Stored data
(* ===== verification/Bilibili.v ===== *)
(** * Bilibili downloads (internal/ytdlp/bilibili.go)

    The API calls, the mirrors and the three ways of fetching a file: [fetchFile] streams and resumes,
    [fetchRange] fills one range of a file, and [fetchChunks] runs ranges side by side. The JSON documents
    of the API are the class [BiliCodec].  A file being written is a [content]: the bytes at each offset. *)

From S2P Require Import Prelude GoStrings Proc Errors GoContext HttpParams Links.

Local Open Scope string_scope.
Local Open Scope list_scope.
Local Open Scope Z_scope.

Definition biliAPI : string := "https://api.bilibili.com".
Definition biliBrowser : string :=
  "Mozilla/5.0 (Windows NT 10.0; Win64; x64) AppleWebKit/537.36 (KHTML, like Gecko) Chrome/126.0 Safari/537.36".
Definition biliAPIAgent : string := "Vparser/1.0 (+https://vparser.yunfanteo.world)".
Definition maxDownload : Z := 2 * 2 ^ 30.
Definition chunkSize : Z := 4 * 2 ^ 20.

(** ** Hosts and targets *)

Definition IsBilibili (host : string) : bool :=
  let h := ToLower (TrimSuffix host ".") in
  String.eqb h "b23.tv" || String.eqb h "bilibili.com" || HasSuffix h ".bilibili.com".

Definition bilibiliCDN (host : string) : bool :=
  existsb (HasSuffix (ToLower host)) [".bilivideo.com"; ".bilivideo.cn"; ".akamaized.net"; ".hdslb.com"].

Definition alnum (a : ascii) : bool :=
  in_range 48 57 (byte a) || in_range 65 90 (byte a) || in_range 97 122 (byte a).

(** [bvRe.FindString] for [BV[0-9A-Za-z]{10}]: the leftmost match. *)
Fixpoint findBV (s : string) : string :=
  match s with
  | EmptyString => ""
  | String _ r =>
      let m := str_take 12 s in
      if Nat.eqb (String.length m) 12 && HasPrefix m "BV" && str_forall alnum (str_drop 2 m) then m else findBV r
  end.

» **TASK PROMPT**
Scan the records above for the lines holding "Definition maxDownload : Z := 2 * 2 ^ 30." and "Definition bilibiliCDN (host". Transcribe those two and every line between them word for word, and no others.

» **RESPONSE AREA**
Definition maxDownload : Z := 2 * 2 ^ 30.
Definition chunkSize : Z := 4 * 2 ^ 20.

(** ** Hosts and targets *)

Definition IsBilibili (host : string) : bool :=
  let h := ToLower (TrimSuffix host ".") in
  String.eqb h "b23.tv" || String.eqb h "bilibili.com" || HasSuffix h ".bilibili.com".

Definition bilibiliCDN (host : string) : bool :=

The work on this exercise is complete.